¿El deseo nos conduce a la plenitud o a la insatisfacción permanente?
Los filósofos griegos analizaron este impulso: Platón considera que es el resultado de una carencia y Aristóteles, una fuerza motriz
El deseo es la esencia del hombre”, escribió el filósofo del siglo XVII Baruch Spinoza. Por su naturaleza infinita, es quizá lo que mejor nos caracteriza, pero sobre todo es lo que mueve nuestras vidas. ¿Qué valor tendría una vida sin deseos? Es la variedad e intensidad de esto lo que nos da el impulso para actuar y el sentimiento de estar vivos en plenitud. La ausencia de deseo —...

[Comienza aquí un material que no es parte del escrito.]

Lemma alert_statements_effect t row inc (d d1 : DB X) :
  holds t (ck_version row) d = true -> batch (alert_statements t row inc) d = Some d1 ->
  beside d d1 /\ dom (notifications d1) = dom (notifications d) /\
  (opens t (ck_state row) = true -> alerts d !! inc = None /\ alerts d1 = <[inc := new_alert t]> (alerts d)) /\
  (Action t = "open" -> opens t (ck_state row) = false -> alerts d1 = alter (amend_alert t) inc (alerts d)) /\
  (ends t = true -> IncidentID (ck_state row) <> "" ->
     alerts d1 = alter (close_alert (EvaluatedAt (result_of t)) (nowReason t)) inc (alerts d)) /\
  (Action t <> "open" -> (ends t = false \/ IncidentID (ck_state row) = "") -> alerts d1 = alerts d).
Proof.
  intros Hg. unfold alert_statements, opens. destruct (decide (Action t = "open")) as [Ho|Ho].
  - assert (ends t = false) as He by (unfold ends, same; rewrite Ho; done).
    rewrite He. unfold same at 1 4. rewrite bool_decide_eq_true_2 by done. simpl. rewrite guarded_holds by done.
    unfold same. destruct (decide (IncidentID (ck_state row) = "")) as [Hi|Hi].
    + rewrite !bool_decide_eq_true_2 by done. unfold insert_alert. case_bool_decide as Hs; [done|]. simpl. intros [= <-].
      rewrite <- eq_None_not_Some in Hs. split_and!; done.
    + rewrite !bool_decide_eq_false_2 by done. simpl. intros [= <-]. split_and!; done.
  - unfold same at 1 4. rewrite (bool_decide_eq_false_2 (Action t = "open")) by done. simpl.
    destruct (ends t && negb (same (IncidentID (ck_state row)) "")) eqn:He.
    + apply andb_true_iff in He as [He Hi]. unfold same in Hi. apply negb_true_iff, bool_decide_eq_false in Hi.
      simpl. rewrite guarded_holds by done. simpl. rewrite guarded_holds by done. simpl. intros [= <-]. simpl.
      split_and!; try done. { by rewrite dom_fmap_L. } intros _ [?|?]; congruence.
    + simpl. intros [= <-]. split_and!; try done.
      intros He' Hi'. rewrite He' in He. simpl in He. unfold same in He. rewrite bool_decide_eq_false_2 in He by done. done.
Qed.

Lemma note_statements_effect t row inc note (d d1 : DB X) :
  holds t (ck_version row) d = true ->
  batch (if notifies t (ck_state row) then [guarded (holds t (ck_version row)) (insert_note note t (ck_state row) inc)] else []) d = Some d1 ->
  beside d d1 /\ alerts d1 = alerts d /\
  dom (notifications d1) ⊆ dom (notifications d) ∪ (if notifies t (ck_state row) then {[note]} else ∅).
Proof.
  intros Hg. case_match; simpl.
  - rewrite guarded_holds by done. unfold insert_note. case_match; [case_match; [done|]|]; simpl; intros [= <-].
    + split_and!; try done. simpl. rewrite dom_insert_L. set_solver.
    + split_and!; try done. set_solver.
  - intros [= <-]. split_and!; try done. set_solver.
Qed.

Definition tail_statements (t : Transition X) (row : CheckRow) (inc obs : string) : list (stmt X) :=
  let g := guarded (holds t (ck_version row)) in
  ([g (insert_observation obs t); g (update_check (CheckID (result_of t)) (next_check t (ck_state row) inc))] ++
   match Extra t with
   | Some f => [guarded (fun d => bool_decide (is_Some (observations d !! obs)))
                  (fun d => Some (set_own (f (IncidentID (next_check t (ck_state row) inc)) (own d)) d))]
   | None => []
   end)%list.

Lemma statements_eq t row inc note obs : statements t row inc note obs =
  (alert_statements t row inc ++
   (if notifies t (ck_state row) then [guarded (holds t (ck_version row)) (insert_note note t (ck_state row) inc)] else []) ++
   tail_statements t row inc obs)%list.
Proof. unfold statements, alert_statements, tail_statements. by rewrite <- app_assoc. Qed.

Lemma tail_statements_effect t row inc obs (d d1 : DB X) :
  holds t (ck_version row) d = true -> checks d !! CheckID (result_of t) = Some row ->
  batch (tail_statements t row inc obs) d = Some d1 ->
  checks d1 = <[CheckID (result_of t) := mkCheckRow (ck_producer row) (next_check t (ck_state row) inc) (ck_version row + 1)%Z]> (checks d) /\
  own d1 = match Extra t with Some f => f (IncidentID (next_check t (ck_state row) inc)) (own d) | None => own d end /\
  observations d1 = <[obs := mkObsRow (CheckID (result_of t)) (EvaluatedAt (result_of t)) (result_of t)]> (observations d) /\
  alerts d1 = alerts d /\ notifications d1 = notifications d.
Proof.
  intros Hg Hrow. unfold tail_statements. rewrite batch_concat. simpl. rewrite guarded_holds by done.
  unfold insert_observation at 1. case_bool_decide; [done|]. simpl. rewrite guarded_holds by done. simpl.
  set (next := mkCheckRow _ _ _).
  assert (alter (fun row0 => mkCheckRow (ck_producer row0) (next_check t (ck_state row) inc) (ck_version row0 + 1)%Z)
            (CheckID (result_of t)) (checks d) = <[CheckID (result_of t) := next]> (checks d)) as ->.
  { apply map_eq. intros i. destruct (decide (i = CheckID (result_of t))) as [->|].
    - by rewrite lookup_alter_eq, lookup_insert_eq, Hrow.
    - by rewrite lookup_alter_ne, lookup_insert_ne. }
  destruct (Extra t) as [f|]; simpl; [|by intros [= <-]].
  unfold guarded. simpl. rewrite lookup_insert_eq, bool_decide_eq_true_2 by done. simpl. by intros [= <-].
Qed.

Lemma transaction_effect t row inc note obs (d d' : DB X) :
  holds t (ck_version row) d = true -> checks d !! CheckID (result_of t) = Some row ->
  transaction t row inc note obs d = Some d' -> effect t row inc note obs d d'.
Proof.
  intros Hg Hrow. unfold transaction. rewrite statements_eq, !batch_concat.
  destruct (batch (alert_statements t row inc) d) as [d1|] eqn:H1; [|done]. simpl. rewrite batch_concat.
  apply alert_statements_effect in H1 as ([Hc1 Ho1 Hb1] & Hn1 & Hop & Ham & Hen & Hk); [|done].
  assert (holds t (ck_version row) d1 = true) as Hg1 by (by rewrite (holds_ext _ _ d)).
  destruct (batch (if notifies _ _ then _ else _) d1) as [d2|] eqn:H2; [|done]. simpl. intros H3.
  apply note_statements_effect in H2 as ([Hc2 Ho2 Hb2] & Ha2 & Hn2); [|done].
  apply tail_statements_effect in H3 as (Hc3 & Ho3 & Hb3 & Ha3 & Hn3);
    [|by rewrite (holds_ext _ _ d1)|by rewrite Hc2, Hc1].
  split; rewrite ?Ha3, ?Ha2, ?Hc3, ?Ho3, ?Hb3, ?Hn3, ?Hc2, ?Ho2, ?Hb2, ?Hc1, ?Ho1, ?Hb1 in *; auto. by rewrite Hn1 in Hn2.
Qed.

(** A batch either does all of this or nothing. *)
Lemma transaction_cases t row row0 inc note obs (d d' : DB X) :
  checks d !! CheckID (result_of t) = Some row0 -> (ck_version row0 = ck_version row -> row0 = row) ->
  observations d !! obs = None -> transaction t row inc note obs d = Some d' ->
  (d' = d /\ holds t (ck_version row) d = false) \/
  (row0 = row /\ holds t (ck_version row) d = true /\ effect t row inc note obs d d').
Proof.
  intros Hrow Hv Hobs Ht. destruct (holds t (ck_version row) d) eqn:Hg.
  - right. assert (row0 = row) as ->. { apply Hv. unfold holds in Hg. rewrite Hrow in Hg. to_prop. lia. }
    eauto using transaction_effect.
  - left. rewrite transaction_refused in Ht by done. split; congruence.
Qed.

(** ** Rows only move forward *)

(** Versions grow, and a version stands for one state of the row. *)
Definition grows (d0 d : DB X) : Prop := forall id row0, checks d0 !! id = Some row0 -> exists row,
  checks d !! id = Some row /\ ck_producer row = ck_producer row0 /\ (ck_version row0 <= ck_version row)%Z /\
  (ObservedAt (Last (ck_state row0)) <= ObservedAt (Last (ck_state row)))%Z /\
  (ck_version row = ck_version row0 -> row = row0).

#[export] Instance grows_preorder : PreOrder grows.
Proof.
  split.
  - intros d id row0 H. exists row0. split_and!; auto; lia.
  - intros d0 d1 d2 H01 H12 id row0 H. destruct (H01 _ _ H) as (row1 & H1 & Hp1 & Hv1 & Ho1 & Hs1).
    destruct (H12 _ _ H1) as (row2 & H2 & Hp2 & Hv2 & Ho2 & Hs2). exists row2. split_and!; [done|congruence|lia|lia|].
    intros Hv. rewrite Hs2 by lia. apply Hs1. lia.
Qed.

Definition active (id : string) (d : DB X) : Prop := exists a, alerts d !! id = Some a /\ al_state a = "active".

(** A step that commits no transition: it may register a check, and it leaves
    every active incident active. *)
Record quiet (d d' : DB X) : Prop := mkQuiet {
  qt_checks : checks d' = checks d \/ exists id p, checks d !! id = None /\ checks d' = <[id := mkCheckRow p zero_check 0]> (checks d);
  qt_alerts : forall id a', alerts d' !! id = Some a' -> exists a, alerts d !! id = Some a /\ al_state a' = al_state a /\ al_resolved a' = al_resolved a;
  qt_active : forall id, active id d -> active id d' }.

(** The transition [t] was committed on the row it was computed from. *)
Record committed (h : list (DB X)) (t : Transition X) (row : CheckRow) (inc note obs : string) (d d' : DB X) : Prop := mkCommitted {
  cm_permitted : permitted h t; cm_valid : validate t = Ok tt; cm_producer : ck_producer row = Producer (result_of t);
  cm_new : superseded t (ck_state row) = false;
  cm_row : checks d !! CheckID (result_of t) = Some row;
  cm_incident : if opens t (ck_state row) then inc <> "" else inc = IncidentID (ck_state row);
  cm_holds : holds t (ck_version row) d = true;
  cm_effect : effect t row inc note obs d d' }.

Lemma quiet_same_checks (d d' : DB X) : checks d' = checks d -> alerts d' = alerts d -> quiet d d'.
Proof. intros Hc Ha. split; [by left|intros id a'; rewrite Ha; eauto|unfold active; by rewrite Ha]. Qed.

El deseo es la esencia del hombre”, escribió el filósofo del siglo XVII Baruch Spinoza. Por su naturaleza infinita, es quizá lo que mejor nos caracteriza, pero sobre todo es lo que mueve nuestras vidas. ¿Qué valor tendría una vida sin deseos? Es la variedad e intensidad de esto lo que nos da el impulso para actuar y el sentimiento de estar vivos en plenitud. La ausencia de deseo —de la que la depresión es un síntoma moderno— señala el colapso de nuestra fuerza vital. Al mismo tiempo, el deseo puede llevarnos a la pasión destructiva o ilusoria, a la insatisfacción permanente, al odio o a la frustración causados por la envidia y la codicia, o a todo tipo de adicciones que nos privan de nuestra libertad interior. (…) ¿Qué distingue al deseo de la necesidad? ¿Cuál es la naturaleza del deseo? ¿Cómo saber si un deseo es bueno o no? ¿Cómo acoger nuestros deseos más personales y dejar de imitar los de los demás? ¿Cómo podemos escapar de la insatisfacción para expresar deseos de manera adecuada y experimentar una alegría profunda? (…)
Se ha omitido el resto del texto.